▶ _Exercise brief_: Output exactly, with nothing added, the entries from the first line through the line with "Implicit Types po : asn_bit_outp S.".

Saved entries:

Definition per_long_range_rebase (v lb ub : Z) : option (Z * Z) :=
  if ub <? lb then None else
  if (v <? lb) || (ub <? v) then Some (-1, 0) else
  '(rc, range) ← per__long_range lb ub;
  if rc <? 0 then Some (-1, 0) else
  if Bool.eqb (v <? 0) (lb <? 0) then d ← chk_long (v - lb); Some (0, u64 d)
  else if v <? 0 then
    a ← chk_long (v + 1); b ← chk_long (- a);
    let rebased := u64 (1 + u64 b + u64 lb) in
    if rebased <=? range then Some (0, rebased) else None
  else if lb <? 0 then
    a ← chk_long (lb + 1); b ← chk_long (- a);
    let rebased := u64 (1 + u64 b + u64 v) in
    if rebased <=? range then Some (0, rebased) else None
  else None.

Definition per_long_range_unrebase (inp lb ub : Z) : option (Z * Z) :=
  '(rc, range) ← per__long_range lb ub;
  if negb (rc =? 0) then Some (-1, 0) else
  if range <? inp then Some (-1, 0) else
  if inp <=? LONG_MAX then r ← chk_long (inp + lb); Some (0, r)
  else
    a ← chk_long (lb + LONG_MAX); a ← chk_long (a + 1);
    r ← chk_long (a + (inp - LONG_MAX - 1)); Some (0, r).

(** ** Specification *)

(** [r] is the outcome [a] of a writer that emitted [bs] from [po]. *)
Definition put_res {S} `{AppendConsumer S} {A} (po : asn_bit_outp S) (bs : list bool)
    (r : option (A * asn_bit_outp S)) (a : A) : Prop :=
  exists po', r = Some (a, po') /\ po_wf po' /\ po_bits po' = po_bits po ++ bs.

(** [r] is the outcome [a] of a reader that consumed [n] bits of [pd] and
    left [rest]. *)
Definition get_res {A} (pd : asn_per_data) (n : Z) (rest : list bool)
    (r : option (A * asn_per_data)) (a : A) : Prop :=
  exists pd', r = Some (a, pd') /\ pd_at pd' rest /\ pd_read pd n pd'.

(** [enc] and [dec] agree on the bits [bs] that stand for a value: writing
    emits them with result [a], reading them yields [b]. *)
Definition codec {A B} (enc : asn_bit_outp ByteBuffer -> option (A * asn_bit_outp ByteBuffer))
    (dec : asn_per_data -> option (B * asn_per_data)) (bs : list bool) (a : A) (b : B) : Prop :=
  (forall po, po_wf po -> put_res po bs (enc po) a) /\
  (forall pd rest, pd_at pd (bs ++ rest) ->
     get_res pd (Z.of_nat (length bs)) rest (dec pd) b).

Section PutLemmas.
Context {S : Type} `{HC : Consumer S} `{HA : !AppendConsumer S}.
Implicit Types po : asn_bit_outp S.

Lemma put_res_bind {A B} po bs1 bs2 (r : option (A * asn_bit_outp S)) a
    (k : A * asn_bit_outp S -> option (B * asn_bit_outp S)) b :
  put_res po bs1 r a -> (forall po', po_wf po' -> put_res po' bs2 (k (a, po')) b) ->
  put_res po (bs1 ++ bs2) (r ≫= k) b.
Proof.
  intros (po1 & -> & Hw1 & Hb1) Hk. cbn [mbind option_bind].
  destruct (Hk po1 Hw1) as (po2 & -> & Hw2 & Hb2).
  exists po2. by rewrite Hb2, Hb1, app_assoc.
Qed.

Lemma put_res_ret {A} po (a : A) : po_wf po -> put_res po [] (Some (a, po)) a.
Proof. intros. exists po. by rewrite app_nil_r. Qed.

Lemma put_res_map {A B} po bs (r : option (A * asn_bit_outp S)) a
    (k : A * asn_bit_outp S -> option (B * asn_bit_outp S)) b :
  put_res po bs r a -> (forall po', po_wf po' -> k (a, po') = Some (b, po')) ->
  put_res po bs (r ≫= k) b.
Proof.
  intros Hr Hk. rewrite <- (app_nil_r bs). eapply put_res_bind; [exact Hr|].
  intros po' Hw. rewrite Hk by done. by apply put_res_ret.
Qed.

Lemma per_put_few_ok po v n : po_wf po -> 0 <= n <= 31 ->
  put_res po (val_bits (Z.to_nat n) v) (per_put_few_bits po v n) 0.
Proof.
  intros Hw Hn. unfold per_put_few_bits, u32.
  rewrite <- (val_bits_mod (Z.to_nat n) 32) by lia. by apply (put_few_ok 0).
Qed.

Lemma per_put_many_ok po src : po_wf po -> bytes_ok src ->
  put_res po (bytes_bits src) (asn_put_many_bits po src (8 * Z.of_nat (length src))) 0.
Proof.
  intros Hw Hok. destruct (put_many_ok po src (8 * Z.of_nat (length src))) as (po' & H & ?);
    [done|done|lia|].
  exists po'. split; [done|]. by rewrite take_ge in * by (rewrite length_bytes_bits; lia).
Qed.

Lemma put_whole_number_ok fuel po v nbits : po_wf po -> 0 <= nbits ->
  (Z.to_nat nbits < fuel)%nat ->
  put_res po (val_bits (Z.to_nat nbits) v) (put_whole_number fuel po v nbits) 0.
Proof.
  revert po v nbits. induction fuel as [|fuel IH]; intros po v nbits Hw Hn Hf; [lia|].
  cbn [put_whole_number]. destruct (Z.leb_spec nbits 31); [by apply per_put_few_ok|].
  replace (Z.to_nat nbits) with (Z.to_nat (nbits - 31) + Z.to_nat 31)%nat by lia.
  rewrite val_bits_app. eapply put_res_bind; [apply IH; lia || done|].
  intros po' Hw'. cbn [negb Z.eqb]. by apply per_put_few_ok.
Qed.
End PutLemmas.

Section GetLemmas.
Implicit Types pd : asn_per_data.

Lemma get_res_bind {A B} pd n1 n2 rest1 rest2 (r : option (A * asn_per_data)) a
    (k : A * asn_per_data -> option (B * asn_per_data)) b : 0 <= n1 -> 0 <= n2 ->
  get_res pd n1 rest1 r a ->
  (forall pd', pd_at pd' rest1 -> get_res pd' n2 rest2 (k (a, pd')) b) ->
  get_res pd (n1 + n2) rest2 (r ≫= k) b.
Proof.
  intros Hn1 Hn2 (pd1 & -> & Hat & Hrd) Hk. cbn [mbind option_bind].
  destruct (Hk pd1 Hat) as (pd2 & -> & Hat2 & Hrd2).
  exists pd2. split_and!; try done. by eapply pd_read_trans.
Qed.

Lemma get_res_ret {A} pd rest (a : A) : pd_at pd rest -> get_res pd 0 rest (Some (a, pd)) a.
Proof.
  intros Hat. exists pd. split_and!; try done.
  destruct Hat as (? & ? & ?). split_and!; try done; lia.
Qed.

Lemma get_res_map {A B} pd n rest (r : option (A * asn_per_data)) a
    (k : A * asn_per_data -> option (B * asn_per_data)) b : 0 <= n ->
  get_res pd n rest r a -> (forall pd', k (a, pd') = Some (b, pd')) ->
  get_res pd n rest (r ≫= k) b.
Proof.
  intros Hn Hr Hk. rewrite <- (Z.add_0_r n). eapply get_res_bind; [done|lia|exact Hr|].
  intros pd' Hat. rewrite Hk. by apply get_res_ret.
Qed.

Lemma per_get_few_at pd n v rest : 0 <= n <= 31 ->
  pd_at pd (val_bits (Z.to_nat n) v ++ rest) ->
  get_res pd n rest (per_get_few_bits pd n) (v mod 2 ^ n).
Proof.
  intros Hn Hat. destruct (get_few_at 0 pd n v rest Hn Hat) as (pd' & H & ? & ?).
  by exists pd'.
Qed.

▶ _Solved exercise_:
Definition per_long_range_rebase (v lb ub : Z) : option (Z * Z) :=
  if ub <? lb then None else
  if (v <? lb) || (ub <? v) then Some (-1, 0) else
  '(rc, range) ← per__long_range lb ub;
  if rc <? 0 then Some (-1, 0) else
  if Bool.eqb (v <? 0) (lb <? 0) then d ← chk_long (v - lb); Some (0, u64 d)
  else if v <? 0 then
    a ← chk_long (v + 1); b ← chk_long (- a);
    let rebased := u64 (1 + u64 b + u64 lb) in
    if rebased <=? range then Some (0, rebased) else None
  else if lb <? 0 then
    a ← chk_long (lb + 1); b ← chk_long (- a);
    let rebased := u64 (1 + u64 b + u64 v) in
    if rebased <=? range then Some (0, rebased) else None
  else None.

Definition per_long_range_unrebase (inp lb ub : Z) : option (Z * Z) :=
  '(rc, range) ← per__long_range lb ub;
  if negb (rc =? 0) then Some (-1, 0) else
  if range <? inp then Some (-1, 0) else
  if inp <=? LONG_MAX then r ← chk_long (inp + lb); Some (0, r)
  else
    a ← chk_long (lb + LONG_MAX); a ← chk_long (a + 1);
    r ← chk_long (a + (inp - LONG_MAX - 1)); Some (0, r).

(** ** Specification *)

(** [r] is the outcome [a] of a writer that emitted [bs] from [po]. *)
Definition put_res {S} `{AppendConsumer S} {A} (po : asn_bit_outp S) (bs : list bool)
    (r : option (A * asn_bit_outp S)) (a : A) : Prop :=
  exists po', r = Some (a, po') /\ po_wf po' /\ po_bits po' = po_bits po ++ bs.

(** [r] is the outcome [a] of a reader that consumed [n] bits of [pd] and
    left [rest]. *)
Definition get_res {A} (pd : asn_per_data) (n : Z) (rest : list bool)
    (r : option (A * asn_per_data)) (a : A) : Prop :=
  exists pd', r = Some (a, pd') /\ pd_at pd' rest /\ pd_read pd n pd'.

(** [enc] and [dec] agree on the bits [bs] that stand for a value: writing
    emits them with result [a], reading them yields [b]. *)
Definition codec {A B} (enc : asn_bit_outp ByteBuffer -> option (A * asn_bit_outp ByteBuffer))
    (dec : asn_per_data -> option (B * asn_per_data)) (bs : list bool) (a : A) (b : B) : Prop :=
  (forall po, po_wf po -> put_res po bs (enc po) a) /\
  (forall pd rest, pd_at pd (bs ++ rest) ->
     get_res pd (Z.of_nat (length bs)) rest (dec pd) b).

Section PutLemmas.
Context {S : Type} `{HC : Consumer S} `{HA : !AppendConsumer S}.
Implicit Types po : asn_bit_outp S.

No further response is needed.